A la fin du XIXe siècle, dans le contexte d’une industrialisation débridée, le pape Léon XIII [1878-1903] avait forgé en effet les principes d’une doctrine sociale de l’Eglise dans l’encyclique Rerum novarum (1891). Le document revêt une telle importance que Jean Paul II [1978-2005] juge nécessaire de le célébrer encore cent ans après dans une autre encyclique, Centesimus annus.

La naissance de la doctrine sociale de l’Eglise coïncide avec le développement d’un christianisme dit « social », qui vise à remédier aux inégalités criantes dans le monde. Le propos n’est pas sans arrière-pensée apologétique : l’Eglise catholique est alors en train de perdre le contact avec les masses ouvrières.

Pour autant, la mise en œuvre de la doctrine sociale au sein même de l’Eglise demeure un point aveugle. Si elle investit largement les champs de la morale sexuelle et de la morale sociale, elle déserte celui de la morale dans ses propres institutions.

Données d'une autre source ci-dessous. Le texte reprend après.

(* ===== verification/SchedUtils.v ===== *)
(** * Stop conditions of the scheduler

    [vllm/v1/core/sched/utils.py] (stop checks, repetition detection, removal
    from a list) and [Scheduler._update_request_with_output] of
    [vllm/v1/core/sched/scheduler.py], which appends the sampled tokens one by
    one until a stop condition holds. *)

From S2P Require Import Prelude.
From S2P Require Import FreeQueue.
From S2P Require Import Request.
Local Open Scope Z_scope.

(** ** Repetition detection *)

(** Python's [token_ids[i]]; [None] is the [IndexError]. *)
Fixpoint all_equal_to (token_ids : list Z) (target_token : Z) (positions : list Z) : option bool :=
  match positions with
  | [] => Some true
  | i :: positions =>
      t ← py_get token_ids i;
      if t =? target_token then all_equal_to token_ids target_token positions else Some false
  end.

(** [range(a, b)] *)
Definition range (a b : Z) : list Z := (λ k, a + Z.of_nat k) <$> seq 0 (Z.to_nat (b - a)).

Fixpoint repeating_loop (token_ids : list Z) (pattern_len repetition_min_count : Z) (ns : list Z)
    : option bool :=
  match ns with
  | [] => Some true
  | n :: ns =>
      target_token ← py_get token_ids (- n);
      same ← all_equal_to token_ids target_token
               ((λ m, - (pattern_len * m + n)) <$> range 1 repetition_min_count);
      if (same : bool)
      then repeating_loop token_ids pattern_len repetition_min_count ns
      else Some false
  end.

Definition _has_repeating_pattern (token_ids : list Z) (pattern_len repetition_min_count : Z)
    : option bool :=
  repeating_loop token_ids pattern_len repetition_min_count (range 1 (pattern_len + 1)).

Fixpoint pattern_loop (token_ids : list Z) (min_count : Z) (pattern_lens : list Z) : option bool :=
  match pattern_lens with
  | [] => Some false
  | pattern_len :: pattern_lens =>
      if zlen token_ids <? pattern_len * min_count then Some false
      else
        found ← _has_repeating_pattern token_ids pattern_len min_count;
        if (found : bool) then Some true else pattern_loop token_ids min_count pattern_lens
  end.

Definition check_sequence_repetition (token_ids : list Z) (params : RepetitionDetectionParams)
    : option bool :=
  let min_pattern_size := if min_pattern_size params <=? 0 then 1 else min_pattern_size params in
  if (max_pattern_size params <=? 0) || (min_count params <? 2)
     || (max_pattern_size params <? min_pattern_size)
  then Some false
  else pattern_loop token_ids (min_count params)
         (range min_pattern_size (max_pattern_size params + 1)).

(** ** Removal from a list of request objects

    [remove_all] of a set: the list keeps the elements that are not in it.  The
    fast path removes the first occurrence of the only element. *)
Fixpoint list_remove {A} `{EqDecision A} (x : A) (l : list A) : list A :=
  match l with
  | [] => []
  | y :: l' => if decide (y = x) then l' else y :: list_remove x l'
  end.

Definition remove_all {A} `{Countable A} (lst : list A) (items_to_remove : gset A) : list A :=
  match elements items_to_remove with
  | [] => lst
  | [item] => list_remove item lst
  | _ => filter (λ item, item ∉ items_to_remove) lst
  end.

(** ** The stop check *)

Definition check_stop (max_model_len : Z) : M Request bool :=
  r ← get;
  py_assert (bool_decide (pooling_params r = None)) ;;
  sp ← of_option AssertionError (sampling_params r);
  if num_output_tokens r <? min_tokens sp then mret false
  else
    last_token_id ← of_option IndexError (py_get (_output_token_ids r) (-1));
    if bool_decide (eos_token_id sp = Some last_token_id) then
      put (set_status FINISHED_STOPPED (stop_reason r) r) ;; mret true
    else if bool_decide (last_token_id ∈ stop_token_ids sp) then
      put (set_status FINISHED_STOPPED (Some (StopToken last_token_id)) r) ;; mret true
    else if (max_model_len <=? num_tokens r) || (max_tokens r <=? num_output_tokens r) then
      put (set_status FINISHED_LENGTH_CAPPED (stop_reason r) r) ;; mret true
    else
      match repetition_detection sp with
      | None => mret false
      | Some params =>
          found ← of_option IndexError (check_sequence_repetition (_output_token_ids r) params);
          if (found : bool) then
            put (set_status FINISHED_REPETITION (Some (StopString "repetition_detected")) r) ;;
            mret true
          else mret false
      end.

(** [Scheduler._update_request_with_output]: the tokens kept and whether the
    request stopped.  [block_hasher] is the hasher of the request. *)
Fixpoint append_until_stop (block_hasher : option (M Request (list BlockHash)))
    (max_model_len : Z) (new_token_ids : list Z) : M Request (list Z * bool) :=
  match new_token_ids with
  | [] => mret ([], false)
  | output_token_id :: rest =>
      append_output_token_ids block_hasher [output_token_id] ;;
      stopped ← check_stop max_model_len;
      if (stopped : bool) then mret ([output_token_id], true)
      else
        '(kept, stopped) ← append_until_stop block_hasher max_model_len rest;
        mret (output_token_id :: kept, stopped)
  end.

Definition _update_request_with_output (block_hasher : option (M Request (list BlockHash)))
    (max_model_len : Z) (new_token_ids : list Z) : M Request (list Z * bool) :=
  append_until_stop block_hasher max_model_len new_token_ids.
(** ** Construction *)

(** [KVCacheCoordinator.__init__]; [cls] is the subclass being constructed. *)
Definition KVCacheCoordinator_init (cls : coordinator_class) (config : KVCacheConfig)
    (max_model_len max_in_flight_tokens : Z) (use_eagle enable_caching enable_kv_cache_events : bool)
    (dcp_world_size pcp_world_size hash_block_size : Z) (collector : bool) : outcome Coordinator :=
  obind (λ pool,
    let n := length (kv_cache_groups config) in
    let flagged : gset Z :=
      list_to_set (fst <$> filter (λ e, is_eagle_group e.2 = true)
                             (zip (Z.of_nat <$> seq 0 n) (kv_cache_groups config))) in
    let eagle : gset Z :=
      if use_eagle && bool_decide (flagged = ∅) then list_to_set (Z.of_nat <$> seq 0 n)
      else flagged in
    let new_manager (e : Z * KVCacheGroupSpec) :=
      get_manager_for_kv_cache_spec (group_spec e.2) max_in_flight_tokens max_model_len
        enable_caching e.1 dcp_world_size pcp_world_size in
    match mapM_list new_manager (zip (Z.of_nat <$> seq 0 n) (kv_cache_groups config)) pool with
    | (Raise e, _) => Raise e
    | (Ret managers, pool) =>
        Ret (mkCoord cls config enable_caching None 0 eagle managers pool)
    end)
    (Pool.init (num_blocks config) enable_caching hash_block_size enable_kv_cache_events collector
       (device_state_blocks config) (device_state_group_ids config)).

(** [UnitaryKVCacheCoordinator.__init__] after the base constructor. *)
Definition Unitary_init (dcp_world_size pcp_world_size hash_block_size : Z) : M Coordinator unit :=
  c ← get;
  g ← of_option IndexError (head (kv_cache_groups (kv_cache_config c)));
  let spec := group_spec g in
  let block_size := global_block_size spec dcp_world_size pcp_world_size in
  modify (set_class (Unitary spec block_size
                       (if dcp_sharded spec then dcp_world_size else 1)
                       (if dcp_sharded spec then pcp_world_size else 1))) ;;
  py_assert (negb (coord_enable_caching c) || (hash_block_size =? block_size)) ;;
  py_assert (Nat.eqb (length (kv_cache_groups (kv_cache_config c))) 1) ;;
  m ← of_option IndexError (head (single_type_managers c));
  modify (λ c, set_managers
    (<[0%nat := set_use_eagle (bool_decide (0 ∈ eagle_group_ids c)) m]> (single_type_managers c)) c).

La prise de conscience de la nécessité que l’Eglise doit elle-même fonctionner, en interne, en accord avec sa promotion de la justice sociale dans la société civile est relativement récente, et encore inachevée – le refus d’assumer le caractère politique de son organisation institutionnelle n’y est pas étranger.

Raviver cette prise de conscience

Le synode des évêques de 1971, qui a traité de la justice dans le monde, constitue une pierre milliaire de cette prise de conscience. Sous l’égide de l’économiste britannique Barbara Ward (1914-1981), laïque et première femme à prendre la parole lors d’un synode, l’assemblée reconnaît alors que « l’égalité de traitement et de promotion doit être donnée aux laïcs » dans l’Eglise catholique (Justitia in Mundo n. 44). Le code de droit canonique de 1983 signale encore que les laïcs qui travaillent pour l’Eglise catholique ont « le droit à une honnête rémunération selon leur condition et qui leur permette de pourvoir décemment à leurs besoins et à ceux de leur famille, en respectant aussi les dispositions du droit civil » (can. 231 § 1).